■ EXERCISE GOAL ■
From the entries that follow, copy exactly the lines beginning at the line holding "(** [LibovsdbOVSStore.CreateInterfacePortAndAttachBridge] *)" and continuing through the line holding "Definition store_CreatePortAndAttachBridge (bridgeName".

■ EXERCISE DATA ■
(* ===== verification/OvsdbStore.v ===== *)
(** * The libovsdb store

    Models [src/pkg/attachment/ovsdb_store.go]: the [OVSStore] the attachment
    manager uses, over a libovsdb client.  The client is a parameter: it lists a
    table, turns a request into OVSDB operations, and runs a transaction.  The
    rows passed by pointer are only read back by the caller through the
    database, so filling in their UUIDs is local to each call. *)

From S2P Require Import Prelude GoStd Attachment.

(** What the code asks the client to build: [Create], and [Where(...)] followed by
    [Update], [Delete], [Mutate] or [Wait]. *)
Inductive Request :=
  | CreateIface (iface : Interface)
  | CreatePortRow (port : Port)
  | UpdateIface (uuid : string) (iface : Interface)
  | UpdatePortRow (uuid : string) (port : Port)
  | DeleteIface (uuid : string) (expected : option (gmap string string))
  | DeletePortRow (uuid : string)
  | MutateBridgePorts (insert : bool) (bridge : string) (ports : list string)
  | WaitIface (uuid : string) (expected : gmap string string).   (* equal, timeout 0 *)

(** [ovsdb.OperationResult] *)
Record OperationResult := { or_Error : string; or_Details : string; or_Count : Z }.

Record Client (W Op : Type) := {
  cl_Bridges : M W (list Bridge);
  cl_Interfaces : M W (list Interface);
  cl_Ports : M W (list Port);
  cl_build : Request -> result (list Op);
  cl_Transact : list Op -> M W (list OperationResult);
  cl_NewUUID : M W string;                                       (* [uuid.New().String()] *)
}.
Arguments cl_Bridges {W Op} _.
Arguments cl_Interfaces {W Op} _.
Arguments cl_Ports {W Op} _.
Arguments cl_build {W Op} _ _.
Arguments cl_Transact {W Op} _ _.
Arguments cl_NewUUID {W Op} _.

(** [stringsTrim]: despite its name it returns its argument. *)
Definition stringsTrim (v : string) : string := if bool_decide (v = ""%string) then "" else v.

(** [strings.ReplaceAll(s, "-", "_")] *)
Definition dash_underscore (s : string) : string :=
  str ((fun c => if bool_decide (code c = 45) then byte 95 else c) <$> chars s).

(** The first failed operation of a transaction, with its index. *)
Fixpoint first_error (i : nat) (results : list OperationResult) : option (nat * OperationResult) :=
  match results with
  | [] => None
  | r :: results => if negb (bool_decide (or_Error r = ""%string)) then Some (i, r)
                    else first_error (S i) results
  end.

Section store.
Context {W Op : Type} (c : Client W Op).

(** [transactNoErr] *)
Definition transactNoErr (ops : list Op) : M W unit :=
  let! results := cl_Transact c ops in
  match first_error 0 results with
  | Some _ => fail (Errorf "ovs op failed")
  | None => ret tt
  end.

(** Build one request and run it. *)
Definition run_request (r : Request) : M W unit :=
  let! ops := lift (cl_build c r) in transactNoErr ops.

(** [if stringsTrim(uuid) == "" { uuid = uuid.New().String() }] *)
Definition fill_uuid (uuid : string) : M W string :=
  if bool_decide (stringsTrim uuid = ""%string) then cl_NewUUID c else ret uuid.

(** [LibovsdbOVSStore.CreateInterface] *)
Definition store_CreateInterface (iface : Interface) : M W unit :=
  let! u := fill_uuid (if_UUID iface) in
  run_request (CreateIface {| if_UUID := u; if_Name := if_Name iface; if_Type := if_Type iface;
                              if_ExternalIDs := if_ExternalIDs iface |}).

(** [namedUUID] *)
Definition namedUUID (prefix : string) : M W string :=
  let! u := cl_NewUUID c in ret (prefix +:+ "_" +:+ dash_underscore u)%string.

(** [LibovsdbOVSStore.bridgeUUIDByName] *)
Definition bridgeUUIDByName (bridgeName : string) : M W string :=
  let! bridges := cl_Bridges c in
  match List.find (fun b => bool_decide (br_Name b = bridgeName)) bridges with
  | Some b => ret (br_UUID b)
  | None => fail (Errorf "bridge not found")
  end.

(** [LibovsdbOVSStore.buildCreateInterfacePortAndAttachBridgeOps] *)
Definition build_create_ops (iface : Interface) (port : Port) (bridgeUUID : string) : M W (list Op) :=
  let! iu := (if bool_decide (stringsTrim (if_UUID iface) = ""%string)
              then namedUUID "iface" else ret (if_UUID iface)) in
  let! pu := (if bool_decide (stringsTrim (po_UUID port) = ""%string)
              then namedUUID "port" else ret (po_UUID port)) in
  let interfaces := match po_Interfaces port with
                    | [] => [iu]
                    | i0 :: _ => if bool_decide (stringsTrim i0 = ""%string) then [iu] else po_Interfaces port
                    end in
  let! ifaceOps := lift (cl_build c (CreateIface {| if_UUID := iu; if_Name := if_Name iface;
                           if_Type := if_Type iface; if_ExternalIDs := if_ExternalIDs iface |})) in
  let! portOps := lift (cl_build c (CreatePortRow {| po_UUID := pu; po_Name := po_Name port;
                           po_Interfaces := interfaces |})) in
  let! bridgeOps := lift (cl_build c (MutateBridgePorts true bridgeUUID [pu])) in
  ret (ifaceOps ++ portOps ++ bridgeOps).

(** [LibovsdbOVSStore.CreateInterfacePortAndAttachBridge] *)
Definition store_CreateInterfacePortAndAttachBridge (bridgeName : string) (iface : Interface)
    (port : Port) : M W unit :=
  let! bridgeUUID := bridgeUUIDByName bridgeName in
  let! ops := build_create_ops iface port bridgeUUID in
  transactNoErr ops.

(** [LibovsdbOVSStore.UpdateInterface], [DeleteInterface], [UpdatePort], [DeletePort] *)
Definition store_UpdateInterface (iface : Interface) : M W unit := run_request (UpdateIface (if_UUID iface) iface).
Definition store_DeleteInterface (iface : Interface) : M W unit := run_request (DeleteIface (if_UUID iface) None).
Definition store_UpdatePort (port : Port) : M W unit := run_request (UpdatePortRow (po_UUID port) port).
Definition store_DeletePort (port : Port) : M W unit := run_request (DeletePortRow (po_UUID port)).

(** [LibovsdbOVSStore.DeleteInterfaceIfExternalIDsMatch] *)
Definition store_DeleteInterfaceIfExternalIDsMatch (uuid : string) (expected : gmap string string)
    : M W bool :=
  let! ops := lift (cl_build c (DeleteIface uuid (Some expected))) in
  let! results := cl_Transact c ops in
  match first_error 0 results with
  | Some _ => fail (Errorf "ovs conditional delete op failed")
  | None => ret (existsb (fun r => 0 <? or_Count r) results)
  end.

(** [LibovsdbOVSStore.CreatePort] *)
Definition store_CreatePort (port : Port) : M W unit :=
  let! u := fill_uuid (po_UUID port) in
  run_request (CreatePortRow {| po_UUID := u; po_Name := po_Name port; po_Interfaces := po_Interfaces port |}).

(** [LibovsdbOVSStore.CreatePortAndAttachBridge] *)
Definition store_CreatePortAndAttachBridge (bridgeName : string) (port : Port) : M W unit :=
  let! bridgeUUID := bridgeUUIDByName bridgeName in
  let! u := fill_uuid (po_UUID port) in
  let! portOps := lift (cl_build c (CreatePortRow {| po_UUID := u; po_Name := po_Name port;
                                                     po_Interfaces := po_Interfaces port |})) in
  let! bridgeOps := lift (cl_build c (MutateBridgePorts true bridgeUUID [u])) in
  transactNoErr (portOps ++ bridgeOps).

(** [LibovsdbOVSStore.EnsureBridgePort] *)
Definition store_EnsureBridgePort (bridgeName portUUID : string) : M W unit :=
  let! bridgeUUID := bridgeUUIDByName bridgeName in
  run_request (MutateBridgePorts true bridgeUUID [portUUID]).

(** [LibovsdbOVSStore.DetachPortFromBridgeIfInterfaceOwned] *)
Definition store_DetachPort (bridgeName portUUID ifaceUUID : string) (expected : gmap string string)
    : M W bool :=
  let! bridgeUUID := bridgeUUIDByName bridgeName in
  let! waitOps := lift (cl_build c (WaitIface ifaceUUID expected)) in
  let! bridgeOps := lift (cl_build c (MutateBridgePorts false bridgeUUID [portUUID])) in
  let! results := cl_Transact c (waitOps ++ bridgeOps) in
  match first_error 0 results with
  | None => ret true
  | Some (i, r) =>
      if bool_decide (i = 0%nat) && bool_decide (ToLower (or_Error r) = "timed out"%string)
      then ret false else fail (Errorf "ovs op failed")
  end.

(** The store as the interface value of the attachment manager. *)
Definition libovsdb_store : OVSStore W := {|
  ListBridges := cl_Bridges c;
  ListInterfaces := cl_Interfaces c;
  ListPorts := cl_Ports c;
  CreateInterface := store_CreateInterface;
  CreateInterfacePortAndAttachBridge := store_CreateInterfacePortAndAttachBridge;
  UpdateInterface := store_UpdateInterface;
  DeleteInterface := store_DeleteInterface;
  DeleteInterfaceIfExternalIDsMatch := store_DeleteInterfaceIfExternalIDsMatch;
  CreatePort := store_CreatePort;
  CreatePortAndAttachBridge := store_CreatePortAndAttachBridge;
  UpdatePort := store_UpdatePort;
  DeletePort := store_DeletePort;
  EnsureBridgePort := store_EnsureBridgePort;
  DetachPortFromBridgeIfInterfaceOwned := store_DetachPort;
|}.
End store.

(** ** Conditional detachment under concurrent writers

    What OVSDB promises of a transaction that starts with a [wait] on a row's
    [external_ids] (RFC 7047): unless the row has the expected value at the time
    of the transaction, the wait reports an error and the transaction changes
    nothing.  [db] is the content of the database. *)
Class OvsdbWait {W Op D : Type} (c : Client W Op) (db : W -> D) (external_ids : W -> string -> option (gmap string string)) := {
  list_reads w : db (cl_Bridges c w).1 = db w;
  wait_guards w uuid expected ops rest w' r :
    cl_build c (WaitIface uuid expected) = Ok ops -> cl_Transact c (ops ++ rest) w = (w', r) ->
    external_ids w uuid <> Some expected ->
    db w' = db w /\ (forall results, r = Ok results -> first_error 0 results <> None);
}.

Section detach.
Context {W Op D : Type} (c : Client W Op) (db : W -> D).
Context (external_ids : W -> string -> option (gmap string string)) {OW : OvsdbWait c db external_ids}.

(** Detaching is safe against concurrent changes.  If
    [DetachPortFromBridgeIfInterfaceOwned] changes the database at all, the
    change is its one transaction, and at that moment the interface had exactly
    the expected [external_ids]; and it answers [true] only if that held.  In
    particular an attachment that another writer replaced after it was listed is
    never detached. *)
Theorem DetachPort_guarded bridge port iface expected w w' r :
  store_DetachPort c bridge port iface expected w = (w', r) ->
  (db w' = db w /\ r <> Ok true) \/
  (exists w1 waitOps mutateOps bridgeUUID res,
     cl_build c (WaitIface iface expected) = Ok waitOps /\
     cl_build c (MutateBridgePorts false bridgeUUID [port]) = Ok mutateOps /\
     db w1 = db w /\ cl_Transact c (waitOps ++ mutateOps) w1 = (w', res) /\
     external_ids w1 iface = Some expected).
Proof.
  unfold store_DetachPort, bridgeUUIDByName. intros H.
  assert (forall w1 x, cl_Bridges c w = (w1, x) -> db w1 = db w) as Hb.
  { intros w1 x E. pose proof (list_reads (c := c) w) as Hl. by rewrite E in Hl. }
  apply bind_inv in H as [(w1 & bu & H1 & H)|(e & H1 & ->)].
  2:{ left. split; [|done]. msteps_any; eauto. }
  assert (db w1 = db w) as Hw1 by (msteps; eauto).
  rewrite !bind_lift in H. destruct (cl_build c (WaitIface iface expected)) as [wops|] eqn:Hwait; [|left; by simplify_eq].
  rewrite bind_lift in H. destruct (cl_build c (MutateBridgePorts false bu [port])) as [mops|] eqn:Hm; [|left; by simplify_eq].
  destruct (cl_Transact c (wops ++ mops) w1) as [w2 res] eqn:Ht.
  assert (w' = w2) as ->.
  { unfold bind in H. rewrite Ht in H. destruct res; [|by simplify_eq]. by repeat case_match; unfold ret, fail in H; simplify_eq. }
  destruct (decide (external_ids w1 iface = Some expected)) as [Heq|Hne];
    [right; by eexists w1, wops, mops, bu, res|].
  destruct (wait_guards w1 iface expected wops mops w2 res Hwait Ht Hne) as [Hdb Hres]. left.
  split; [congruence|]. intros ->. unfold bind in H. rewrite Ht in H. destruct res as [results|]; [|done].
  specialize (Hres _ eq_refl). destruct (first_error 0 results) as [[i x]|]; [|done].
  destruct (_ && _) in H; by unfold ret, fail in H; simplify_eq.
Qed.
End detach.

■ COMPLETED TASK ■
(** [LibovsdbOVSStore.CreateInterfacePortAndAttachBridge] *)
Definition store_CreateInterfacePortAndAttachBridge (bridgeName : string) (iface : Interface)
    (port : Port) : M W unit :=
  let! bridgeUUID := bridgeUUIDByName bridgeName in
  let! ops := build_create_ops iface port bridgeUUID in
  transactNoErr ops.

(** [LibovsdbOVSStore.UpdateInterface], [DeleteInterface], [UpdatePort], [DeletePort] *)
Definition store_UpdateInterface (iface : Interface) : M W unit := run_request (UpdateIface (if_UUID iface) iface).
Definition store_DeleteInterface (iface : Interface) : M W unit := run_request (DeleteIface (if_UUID iface) None).
Definition store_UpdatePort (port : Port) : M W unit := run_request (UpdatePortRow (po_UUID port) port).
Definition store_DeletePort (port : Port) : M W unit := run_request (DeletePortRow (po_UUID port)).

(** [LibovsdbOVSStore.DeleteInterfaceIfExternalIDsMatch] *)
Definition store_DeleteInterfaceIfExternalIDsMatch (uuid : string) (expected : gmap string string)
    : M W bool :=
  let! ops := lift (cl_build c (DeleteIface uuid (Some expected))) in
  let! results := cl_Transact c ops in
  match first_error 0 results with
  | Some _ => fail (Errorf "ovs conditional delete op failed")
  | None => ret (existsb (fun r => 0 <? or_Count r) results)
  end.

(** [LibovsdbOVSStore.CreatePort] *)
Definition store_CreatePort (port : Port) : M W unit :=
  let! u := fill_uuid (po_UUID port) in
  run_request (CreatePortRow {| po_UUID := u; po_Name := po_Name port; po_Interfaces := po_Interfaces port |}).

(** [LibovsdbOVSStore.CreatePortAndAttachBridge] *)
Definition store_CreatePortAndAttachBridge (bridgeName : string) (port : Port) : M W unit :=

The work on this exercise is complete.